MODEL model = MODEL();
model.eval();
auto ouput = model.forward(X);  // X [1, 512]

I encountered an error " Expected more than 1 value per channel when training "
Is there a solution or something mistake?

Increase the batch size as batchnorm layers need to calculate the stats to normalize the input activation from multiple elements for each channel.
Alternatively, remove the batchnorm layers if you cannot increase the number of samples.

Thank you for your answer.

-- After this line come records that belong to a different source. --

(* ===== verification/ProjectionProofs.v ===== *)
(** * The provider projection: properties *)

From Stdlib Require Import ZArith Lia.
From S2P Require Import Prelude GoStrings GoTime GoFloat ClusterModel SchedulerState Mutation Preemption Reservation ReservationProofs Transaction Intents Projection ProviderEvents DurableState DurableProofs.
From stdpp Require Import options.

Local Open Scope Z_scope.

(** ** Cursors *)

Lemma remember_idemp id s : remember id (remember id s) = remember id s.
Proof. unfold remember. case_decide; [done|]. set_solver. Qed.

Lemma rememberSandboxCursorIdentity_idemp c :
  rememberSandboxCursorIdentity (rememberSandboxCursorIdentity c) = rememberSandboxCursorIdentity c.
Proof. destruct c. unfold rememberSandboxCursorIdentity. simpl. by rewrite !remember_idemp. Qed.

Lemma remember_nonempty id s : "" ∉ s → "" ∉ remember id s.
Proof. unfold remember. case_decide; set_solver. Qed.

Lemma timestamp_New_AsTime t : Timestamp_valid t = true → timestamp_New (AsTime (Some t)) = t.
Proof.
  intros H. unfold Timestamp_valid in H. repeat apply andb_true_iff in H as [H ?]. unfold timestamp_New, AsTime, Second.
  destruct t as [sec ns]; simpl in *.
  f_equal; symmetry; [apply (Z.div_unique _ _ _ ns)|apply (Z.mod_unique _ _ sec)]; lia.
Qed.

Lemma timestampTime_ok t : instant_ok (timestampTime t).
Proof.
  unfold timestampTime. destruct t as [t|]; [|by left]. destruct (Timestamp_valid t) eqn:Ht; [|by left].
  right. by rewrite timestamp_New_AsTime.
Qed.

Lemma remembered_ok c :
  instant_ok (cu_occurredAt c) → "" ∉ seenEventIDs c → "" ∉ seenIdempotency c → cursor_ok (rememberSandboxCursorIdentity c).
Proof.
  intros Ht H1 H2. split_and!; [done|apply rememberSandboxCursorIdentity_idemp| |]; by apply remember_nonempty.
Qed.

Lemma next_cursor_ok current e : (∀ c, current = Some c → cursor_ok c) → cursor_ok (next_cursor current e).
Proof.
  intros Hc. unfold next_cursor. apply remembered_ok; simpl; [apply timestampTime_ok| |];
    (destruct current as [c|]; [|set_solver]; destruct (Hc c eq_refl) as (_ & _ & H1 & H2); by destruct (_ =? _); simpl; try set_solver).
Qed.

Lemma next_cursor_generation current e : cu_generation (next_cursor current e) = sv_generation e.
Proof. done. Qed.

(** ** Replaying an event *)

(** A cursor an event left refuses the event. *)
Lemma next_cursor_refuses current e sandbox :
  let c := next_cursor current e in
  duplicateSandboxEvent c e || ((sv_generation e =? cu_generation c) && negb (acceptSameGenerationSandboxEvent c sandbox e)) = true.
Proof.
  cbn zeta. unfold duplicateSandboxEvent.
  assert (Hid : cu_eventID (next_cursor current e) = sv_event_id e) by done.
  assert (Hkey : cu_idempotencyKey (next_cursor current e) = sv_idempotency_key e) by done.
  rewrite Hid, Hkey. rewrite (bool_decide_true (sv_event_id e = sv_event_id e)), (bool_decide_true (sv_idempotency_key e = sv_idempotency_key e)) by done.
  rewrite !orb_true_l.
  case_bool_decide; [|done]. case_bool_decide; [|done]. cbn [negb orb]. rewrite next_cursor_generation, Z.eqb_refl. cbn [andb].
  unfold acceptSameGenerationSandboxEvent, advances.
  assert (Ht : cu_occurredAt (next_cursor current e) = timestampTime (occurred_at e)) by done.
  rewrite Ht, Z.ltb_irrefl, orb_true_r.
  destruct (Z.ltb_spec 0 (provider_revision e)) as [Hr|Hr]; cbn [andb].
  - assert (Hrev : cu_providerRevision (next_cursor current e) = provider_revision e).
    { unfold next_cursor. simpl. rewrite (proj2 (Z.eqb_neq _ _)); [done|lia]. }
    rewrite Hrev, Z.ltb_irrefl, (proj2 (Z.eqb_neq _ _)) by lia. by rewrite ?orb_true_r.
  - by rewrite ?orb_true_r.
Qed.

I have an additional question.

  1. Why doesn’t this error occur here? ( x = bn1->forward(x); )

  2. I code conversion and loaded the weights for use with a pre-trained model on Python in C++…
    Is there a difference from Python’s results if the batchNorm layer is removed from C++?

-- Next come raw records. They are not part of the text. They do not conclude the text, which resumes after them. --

(* ===== verification/PublishProofs.v ===== *)
(** * Publishing intents: properties *)

From Stdlib Require Import ZArith Lia.
From S2P Require Import Prelude GoStrings GoTime GoFloat ClusterModel SchedulerState Mutation Preemption Reservation ReservationProofs Transaction Intents Projection ProviderEvents.
From stdpp Require Import options.

Local Open Scope Z_scope.

(** ** Equality of intents is reflexive *)

Lemma intent_Equal_refl i : intent_Equal i i = true.
Proof.
  unfold intent_Equal. rewrite !bool_decide_true by done.
  rewrite !option_Equal_refl; [done|apply resources_Equal_refl|apply capabilities_Equal_refl].
Qed.

(** ** Counting *)

(** The units of an intent among the pending ones, and the live allocations it already has. *)
Definition units_of (i : SchedulingIntent) (us : list PendingUnit) : list PendingUnit := filter (λ u, of_intent_unit i u = true) us.
Definition others_of (i : SchedulingIntent) (us : list PendingUnit) : list PendingUnit := filter (λ u, of_intent_unit i u = false) us.
Definition live_of (i : SchedulingIntent) (als : list Allocation) : list Allocation :=
  filter (λ a, live_of_key (intent_key i) a = true) als.

Definition adopt (i : SchedulingIntent) (a : Allocation) : Allocation :=
  if live_of_key (intent_key i) a then a <| al_intent_version := in_version i |> else a.

Lemma adopt_live i a : live_of_key (intent_key i) (adopt i a) = live_of_key (intent_key i) a.
Proof. unfold adopt. by destruct (live_of_key (intent_key i) a) eqn:H. Qed.

Lemma live_of_adopt i als : length (live_of i (adopt i <$> als)) = length (live_of i als).
Proof.
  unfold live_of. induction als as [|a als IH]; [done|]. rewrite fmap_cons, !filter_cons, adopt_live.
  by destruct (decide _); simpl; rewrite IH.
Qed.

Lemma of_others i us : units_of i (others_of i us) = [] ∧ others_of i (others_of i us) = others_of i us.
Proof.
  unfold units_of, others_of. induction us as [|u us [IH1 IH2]]; [done|]. rewrite !(filter_cons _ u us).
  case_decide as Hu; [|done]. by rewrite filter_cons_False, filter_cons_True, IH1, IH2 by (rewrite ?Hu; done).
Qed.

Lemma of_new i us : Forall (λ u, of_intent_unit i u = true) us → units_of i us = us ∧ others_of i us = [].
Proof.
  unfold units_of, others_of. induction 1 as [|u us Hu Hus [IH1 IH2]]; [done|].
  by rewrite filter_cons_True, filter_cons_False, IH1, IH2 by (rewrite ?Hu; done).
Qed.

Section Publish.
Context (unicode_quote : string → string) (timestamp_error : Timestamp → string) (duration_error : Duration → string)
        (stableID : string → list string → string).

Definition new_units (i : SchedulingIntent) (now count : Z) : list PendingUnit :=
  (λ index : nat, new_pending_unit stableID i now (Z.of_nat index)) <$> seq 0 (Z.to_nat count).

Lemma replace_units us i count now :
  let us' := replacePendingUnits stableID us i count now in
  units_of i us' ≡ₚ new_units i now count ∧ others_of i us' ≡ₚ others_of i us.
Proof.
  cbv zeta. unfold replacePendingUnits, sortPendingUnits. fold (others_of i us) (new_units i now count).
  destruct (of_others i us) as [H1 H2]. destruct (of_new i (new_units i now count)) as [H3 H4].
  { apply Forall_fmap, Forall_forall. intros n _. unfold of_intent_unit. simpl. by rewrite !bool_decide_true. }
  unfold units_of, others_of in *. rewrite !sort_by_perm, !filter_app, H1, H2, H3, H4, app_nil_r. done.
Qed.

Local Abbreviation publish := (PublishIntent unicode_quote timestamp_error duration_error stableID).

Lemma validated i i' : validateIntentStructure timestamp_error duration_error i = Ok i' → i = Some i'.
Proof.
  unfold validateIntentStructure. destruct i as [i|]; [|done]. intros Hv. f_equal.
  repeat (apply bind_Ok in Hv as (? & _ & Hv)). by injection Hv.
Qed.

(** An intent no longer alive, stale or already known never gets past these checks. *)
Record publishable (s : State) (now : Z) (i : SchedulingIntent) : Prop := {
  pb_valid : validateIntentStructure timestamp_error duration_error (Some i) = Ok i;
  pb_newer : ∀ c, st_intents s !! intent_key i = Some c → in_version c < in_version i;
  pb_fresh : idempotencyKeys s !! in_idempotency_key i = None;
  pb_alive : now < AsTime (valid_until i);
  pb_room : revision (st_snapshot s) ≠ max_uint64;
}.

Lemma check_current_None (s : State) i :
  check_current unicode_quote s i = Ok None → ∀ c, st_intents s !! intent_key i = Some c → in_version c < in_version i.
Proof.
  unfold check_current. intros H c Hc. rewrite Hc in H. destruct (Z.ltb_spec (in_version i) (in_version c)).
  { by destruct (from_option _ _ _). }
  destruct (Z.eqb_spec (in_version i) (in_version c)); [|lia].
  destruct (intent_Equal _ _); [done|]. by destruct (bool_decide _).
Qed.

Lemma check_current_newer (s : State) i :
  (∀ c, st_intents s !! intent_key i = Some c → in_version c < in_version i) → check_current unicode_quote s i = Ok None.
Proof.
  unfold check_current. intros H. destruct (st_intents s !! _) as [c|]; [|done]. specialize (H c eq_refl).
  destruct (Z.ltb_spec (in_version i) (in_version c)); [lia|]. destruct (Z.eqb_spec (in_version i) (in_version c)); [lia|done].
Qed.

Lemma check_current_response (s : State) i r :
  check_current unicode_quote s i = Ok (Some r) →
  rs_status r = INTENT_PUBLISH_STATUS_DEDUPLICATED ∧
  ∃ c, st_intents s !! intent_key i = Some c ∧ in_version c = in_version i ∧ intent_Equal i c = true.
Proof.
  unfold check_current. destruct (st_intents s !! _) as [c|]; [|done].
  destruct (in_version i <? in_version c); [by destruct (from_option _ _ _)|].
  destruct (Z.eqb_spec (in_version i) (in_version c)) as [Hv|]; [|done].
  destruct (intent_Equal i c) eqn:He; [|by destruct (bool_decide _)]. intros [= <-]. split; [done|]. by exists c.
Qed.

(** A publishable intent is accepted. *)
Lemma publish_publishable (s : State) now i :
  publishable s now i →
  publish s now (Some i) = (stage_intent stableID s now i, intentResponse (Some i) INTENT_PUBLISH_STATUS_ACCEPTED "intent accepted", None).
Proof.
  intros [H1 H2 H3 H4 H5]. unfold PublishIntent, PreparePublishIntent. rewrite H1, (check_current_newer s i H2), H3.
  by rewrite (proj2 (Z.ltb_lt _ _) H4), (proj2 (Z.eqb_neq _ _) H5).
Qed.

(** The three outcomes. *)
Inductive published (s : State) (now : Z) : option SchedulingIntent → State * PublishIntentResponse * option IntentError → Prop :=
| published_accepted i : publishable s now i →
    published s now (Some i) (stage_intent stableID s now i, intentResponse (Some i) INTENT_PUBLISH_STATUS_ACCEPTED "intent accepted", None)
| published_again i r c : rs_status r = INTENT_PUBLISH_STATUS_DEDUPLICATED →
    st_intents s !! intent_key i = Some c → in_version c = in_version i → intent_Equal i c = true →
    published s now (Some i) (s, r, None)
| published_rejected i r e : rs_status r = INTENT_PUBLISH_STATUS_REJECTED → published s now i (s, r, Some e).

Lemma reject_status i e : rs_status (rejectedIntentResponse i e) = INTENT_PUBLISH_STATUS_REJECTED.
Proof. by destruct i. Qed.

Lemma publish_published (s : State) now i : published s now i (publish s now i).
Proof.
  unfold PublishIntent, PreparePublishIntent.
  destruct (validateIntentStructure _ _ i) as [i'|e] eqn:Hv; [|apply published_rejected, reject_status].
  pose proof (validated i i' Hv) as ->.
  destruct (check_current _ s i') as [[r|]|e] eqn:Hc; [|  |apply published_rejected, reject_status].
  - apply check_current_response in Hc as (Hr & c & H1 & H2 & H3). by eapply published_again.
  - destruct (idempotencyKeys s !! _) eqn:Hk; [apply published_rejected, reject_status|].
    destruct (Z.ltb_spec now (AsTime (valid_until i'))); [|apply published_rejected, reject_status].
    destruct (Z.eqb_spec (revision (st_snapshot s)) max_uint64); [apply published_rejected, reject_status|].
    apply published_accepted. split; try done. by apply check_current_None.
Qed.

(** Adopting the version does not change how many are live. *)
Lemma live_of_length i als :
  Z.of_nat (length als) < two32 → liveAllocationCount (adopt i <$> als) i = Z.of_nat (length (live_of i als)).
Proof.
  intros Hl. unfold liveAllocationCount. fold (live_of i (adopt i <$> als)). rewrite live_of_adopt.
  assert (length (live_of i als) ≤ length als)%nat by apply length_filter.
  unfold wrap32. rewrite Z.mod_small; [done|lia].
Qed.

(** Publishing.  A rejected or repeated publication leaves the store as it was.  An
    accepted one was valid, alive, strictly newer than the stage's intent and under an
    unused key; it becomes the stage's intent one revision later, the live allocations of
    the stage adopt its version, and the pending units of the stage are exactly as many new
    ones as are missing to its unit count, every other unit staying. *)
Theorem PublishIntent_effect (s : State) now intent (s' : State) r e :
  is_u64 (revision (st_snapshot s)) → Z.of_nat (length (allocations (st_snapshot s))) < two32 →
  publish s now intent = (s', r, e) →
  match rs_status r with
  | INTENT_PUBLISH_STATUS_ACCEPTED => e = None ∧ ∃ i, intent = Some i ∧ publishable s now i ∧
      let missing := Z.max 0 (unit_count i - Z.of_nat (length (live_of i (allocations (st_snapshot s))))) in
      LatestIntent s' (in_execution_id i) (in_stage_id i) = Some i ∧
      revision (st_snapshot s') = revision (st_snapshot s) + 1 ∧
      devices (st_snapshot s') = devices (st_snapshot s) ∧
      allocations (st_snapshot s') = adopt i <$> allocations (st_snapshot s) ∧
      units_of i (pending_units (st_snapshot s')) ≡ₚ new_units i now missing ∧
      others_of i (pending_units (st_snapshot s')) ≡ₚ others_of i (pending_units (st_snapshot s))
  | INTENT_PUBLISH_STATUS_DEDUPLICATED => s' = s ∧ e = None
  | INTENT_PUBLISH_STATUS_REJECTED => s' = s ∧ e ≠ None
  end.
Proof.
  intros Hu Hl H. pose proof (publish_published s now intent) as Hp. rewrite H in Hp.
  inversion Hp as [i Hpb|i ? c Hr|? ? err Hr]; subst; [|by rewrite Hr|by rewrite Hr].
  cbn [rs_status intentResponse]. split; [done|]. exists i. split; [done|]. split; [done|]. cbv zeta.
  pose proof (pb_room _ _ _ Hpb) as Hroom. unfold is_u64, two64, max_uint64 in *.
  set (als := allocations (st_snapshot s)) in *.
  split; [unfold LatestIntent; cbn; by rewrite lookup_insert_eq|].
  split; [cbn; unfold wrap64, two64; rewrite Z.mod_small; [done|lia]|]. split; [done|]. split; [done|].
  change (pending_units (st_snapshot (stage_intent stableID s now i))) with
    (replacePendingUnits stableID (pending_units (st_snapshot s)) i
       (if liveAllocationCount (adopt i <$> als) i <? unit_count i
        then unit_count i - liveAllocationCount (adopt i <$> als) i else 0) now).
  rewrite live_of_length by done.
  set (n := Z.of_nat (length _)).
  replace (if n <? unit_count i then unit_count i - n else 0) with (Z.max 0 (unit_count i - n)) by (destruct (Z.ltb_spec n (unit_count i)); lia).
  apply replace_units.
Qed.

(** A retried publication is recognised.  Publishing an accepted intent again, at any
    later time and even after it expired, answers that it was deduplicated, without an
    error, and changes nothing. *)
Theorem publish_retry (s : State) now now' intent (s' : State) r e :
  publish s now intent = (s', r, e) → e = None →
  ∃ r', publish s' now' intent = (s', r', None) ∧ rs_status r' = INTENT_PUBLISH_STATUS_DEDUPLICATED.
Proof.
  intros H He. pose proof (publish_published s now intent) as Hp. rewrite H in Hp.
  assert (Hgo : ∀ i c, intent = Some i → validateIntentStructure timestamp_error duration_error (Some i) = Ok i →
    st_intents s' !! intent_key i = Some c → in_version c = in_version i → intent_Equal i c = true →
    ∃ r', publish s' now' intent = (s', r', None) ∧ rs_status r' = INTENT_PUBLISH_STATUS_DEDUPLICATED).
  { intros i c -> Hv Hc Hver Heq. unfold PublishIntent, PreparePublishIntent. rewrite Hv. unfold check_current.
    rewrite Hc, Hver, Z.ltb_irrefl, Z.eqb_refl, Heq. eauto. }
  inversion Hp as [i Hpb|i ? c Hr Hc Hver Heq|? ? err Hr]; subst; [| |done].
  - apply (Hgo i i); [done|apply Hpb| |done|apply intent_Equal_refl]. unfold stage_intent. simpl. by rewrite lookup_insert_eq.
  - apply (Hgo i c); try done. revert H. unfold PublishIntent, PreparePublishIntent.
    destruct (validateIntentStructure _ _ (Some i)) as [i'|] eqn:Hv; [|done]. by pose proof (validated _ _ Hv) as [= ->].
Qed.

End Publish.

  1. It does already fail in bn1:
class MyModel(nn.Module):
    def __init__(self):
        super().__init__()
        self.fc1 = nn.Linear(512, 256)
        self.fc2 = nn.Linear(256, 128)
        self.fc3 = nn.Linear(128, 4096)
        
        self.bn1 = nn.BatchNorm1d(256, track_running_stats=False)
        self.bn2 = nn.BatchNorm1d(128, track_running_stats=False)
        
    def forward(self, x):
        x = self.fc1(x)
        x = self.bn1(x)
        x = F.relu(x)
        x = self.fc2(x)
        x = self.bn2(x)
        x = F.relu(x)
        x = self.fc3(x)
        return x
    
model = MyModel()
x = torch.randn(1, 512)
out = model(x)
# Traceback (most recent call last):
#   ...
#   File "/tmp/ipykernel_162908/2678004044.py", line 13, in forward
#     x = self.bn1(x)
# ValueError: Expected more than 1 value per channel when training, got input size torch.Size([1, 256])
  1. Yes, removing the batchnorm layer won’t normalize the activation and will thus return a different output.

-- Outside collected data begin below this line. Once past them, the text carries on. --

Lemma identify_units_Ok index seen us us' :
  identify_units unicode_quote index seen us = Ok us' ↔
  (us' = (identified <$> us)) ∧ NoDup (unit_ID <$> us') ∧
  Forall (λ u, unit_ID u ≠ "" ∧ (unit_ID u ∉ seen) ∧ from_option pending_unit_id (unit_ID u) (Pending u) = unit_ID u) us'.
Proof.
  revert index seen us'. induction us as [|u us IH]; intros index seen us'; cbn [identify_units].
  { split; [intros [= <-]; split_and!; constructor|by intros (-> & _)]. }
  cbv zeta. set (id := if bool_decide _ then _ else _). rewrite fmap_cons.
  change (identified u) with (mkUnit id (Pending u)). split.
  - intros ([] & H1%guard_err_Ok & H)%bind_Ok. apply bind_Ok in H as ([] & H2%guard_err_Ok & H).
    apply bind_Ok in H as ([] & H3%guard_err_Ok & H). apply bind_Ok in H as (l & Hl & [= <-]).
    bool_props. apply IH in Hl as (-> & Hnd & Hall). split; [done|]. rewrite fmap_cons. cbn [unit_ID]. split.
    + constructor; [|done]. rewrite list_elem_of_fmap. intros (v & Hv & Hin). rewrite Forall_forall in Hall.
      destruct (Hall v Hin) as (_ & Hns & _). set_solver.
    + constructor; [by split_and!|]. eapply Forall_impl; [exact Hall|]. cbn beta. set_solver.
  - intros (-> & Hnd & Hall). rewrite fmap_cons in Hnd. apply NoDup_cons in Hnd as [Hid Hnd].
    apply Forall_cons_1 in Hall as [(G1 & G2 & G3) Hall]. cbn [unit_ID Pending] in *.
    rewrite (bool_decide_false _ G1), (bool_decide_false _ G2), (bool_decide_true _ G3). cbn [negb guard_err mbind Result_bind].
    assert (Hrest : identify_units unicode_quote (index + 1) ({[id]} ∪ seen) us = Ok (identified <$> us)).
    { apply IH. split_and!; [done|done|]. rewrite Forall_forall in Hall |- *. intros v Hv. specialize (Hall v Hv).
      split_and!; [apply Hall| |apply Hall]. assert (unit_ID v ≠ id) by (intros E; apply Hid; rewrite <-E; by apply list_elem_of_fmap_2).
      set_solver. }
    by rewrite Hrest.
Qed.

Lemma identify_devices_Ok index seen ds :
  identify_devices unicode_quote index seen ds = Ok tt ↔
  NoDup (device_id <$> ds) ∧ Forall (λ d, device_id d ≠ "" ∧ device_id d ∉ seen) ds.
Proof.
  revert index seen. induction ds as [|d ds IH]; intros index seen; cbn [identify_devices].
  { split; [intros _; split; constructor|done]. }
  cbv zeta. rewrite fmap_cons. split.
  - intros ([] & H1%guard_err_Ok & H)%bind_Ok. apply bind_Ok in H as ([] & H2%guard_err_Ok & H).
    bool_props. apply IH in H as (Hnd & Hall). split.
    + constructor; [|done]. rewrite list_elem_of_fmap. intros (v & Hv & Hin). rewrite Forall_forall in Hall.
      destruct (Hall v Hin) as (_ & Hns). set_solver.
    + constructor; [by split|]. eapply Forall_impl; [exact Hall|]. cbn beta. set_solver.
  - intros (Hnd & Hall). apply NoDup_cons in Hnd as [Hid Hnd]. apply Forall_cons_1 in Hall as [(G1 & G2) Hall].
    rewrite (bool_decide_false _ G1), (bool_decide_false _ G2). cbn [negb guard_err mbind Result_bind].
    apply IH. split; [done|]. rewrite Forall_forall in Hall |- *. intros v Hv. specialize (Hall v Hv). split; [apply Hall|].
    assert (device_id v ≠ device_id d) by (intros E; apply Hid; rewrite <-E; by apply list_elem_of_fmap_2). set_solver.
Qed.
Definition validate_component_version (field : string) (version : ComponentVersion) : Result ValidationError unit :=
  _ ← check (kind_known (comp_kind version)) (field +:+ ".kind") "must be recognized and non-UNKNOWN";
  _ ← check (canonicalNonEmpty (comp_name version)) (field +:+ ".name") "must be non-empty and canonical";
  _ ← check (canonicalNonEmpty (comp_version version)) (field +:+ ".version") "must be non-empty and canonical";
  _ ← match comp_observed_at version with
      | None => invalid (field +:+ ".observed_at") "must be present"
      | Some t => check_timestamp (field +:+ ".observed_at") t
      end;
  _ ← check (canonicalNonEmpty (comp_source version)) (field +:+ ".source") "must be non-empty and canonical";
  check (forallb (λ p : string * string, canonicalNonEmpty p.1 && canonicalNonEmpty p.2) (comp_attributes version))
    (field +:+ ".attributes") "keys and values must be non-empty and canonical".

Definition validateComponentVersions (field : string) (versions : list (option ComponentVersion)) : Result ValidationError unit :=
  _ ← for_each (λ index (seen : list componentIdentity) version,
        let versionField := indexed field index in
        match version with
        | None => invalid versionField "must not be nil"
        | Some version =>
            _ ← validate_component_version versionField version;
            identity ← lift_text (versionField +:+ ".name") (observedComponentIdentity (comp_kind version) (comp_name version));
            _ ← check (negb (bool_decide (identity ∈ seen))) versionField "kind and name identity must be unique ignoring ASCII case";
            Ok (identity :: seen)
        end) 0 [] versions;
  ok.

Definition nonempty_entry (p : string * string) : bool :=
  negb (bool_decide (TrimSpace p.1 = "")) && negb (bool_decide (TrimSpace p.2 = "")).

Definition finite_limit (p : string * float64) : bool :=
  negb (bool_decide (TrimSpace p.1 = "")) && negb (invalidFloat p.2) && negb (fltb p.2 f0).

Definition validateCapabilityShape (field : string) (capabilities : option CapabilitySet) : Result ValidationError unit :=
  match capabilities with
  | None => ok
  | Some c =>
      _ ← uniqueNonEmpty (field +:+ ".names") (names c);
      _ ← uniqueNonEmpty (field +:+ ".algorithms") (algorithms c);
      _ ← uniqueNonEmpty (field +:+ ".rollout_modes") (rollout_modes c);
      _ ← uniqueNonEmpty (field +:+ ".supported_actions") (supported_actions c);
      _ ← check (forallb nonempty_entry (map_to_list (cap_attributes c))) (field +:+ ".attributes") "keys and values must be non-empty";
      _ ← check (forallb finite_limit (map_to_list (limits c))) (field +:+ ".limits")
            "keys must be non-empty and values finite and non-negative";
      _ ← check_present (field +:+ ".measured_at") (measured_at c);
      validateComponentVersions (field +:+ ".component_versions") (cap_component_versions c)
  end.

(** ** Snapshots *)

Definition revision_annotations : list string := ["snapshot_revision"; "tgsrl.io/snapshot-revision"].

You can make it work (in eval mode) by registering your modules and removing track_running_stats (can’t compute variance on batch size 1), e.g.:

class MODEL : public torch::nn::Module
{
public:
	MODEL()
	{
		fc1 = register_module("fc1", torch::nn::Linear(512, 256));
		fc2 = register_module("fc2", torch::nn::Linear(256, 128));
		fc3 = register_module("fc3", torch::nn::Linear(128, 4096));
		bn1 = register_module("bn1", torch::nn::BatchNorm1d(torch::nn::BatchNorm1dOptions(256)));
		bn2 = register_module("bn2", torch::nn::BatchNorm1d(torch::nn::BatchNorm1dOptions(128)));
	}

	torch::Tensor forward(torch::Tensor x)
	{
		x = fc1->forward(x);
		x = bn1->forward(x);
		x = torch::nn::functional::relu(x);
		x = fc2->forward(x);
		x = bn2->forward(x);
		x = torch::nn::functional::relu(x);
		x = fc3->forward(x);
		return x;
	}

private:
	torch::nn::Linear fc1{nullptr}, fc2{ nullptr }, fc3{ nullptr };
	torch::nn::BatchNorm1d bn1{ nullptr }, bn2{ nullptr };
};

auto model = std::make_shared<MODEL>();
model->eval();
auto input = torch::randn({ 1, 512 });
auto output = model->forward(input);

Calling eval() on the newly initialized batchnorm layers will not normalize the inputs at all since the initial running stats are used, where running_mean is initialized with zeros and running_var with ones.
In this case, only the affine weight and bias are used/trained and the layers can thus be replaced with plain linear layers.

Yes, it doesn’t make sense (either training batchnorm with batch size 1 or running inference on newly initialized model) but I thought the plan was to load something already trained …

I code conversion and loaded the weights for use with a pre-trained model on Python in C++…
Is there a difference from Python’s results if the batchNorm layer is removed from C++?

First, I solved the error!
Thank you all.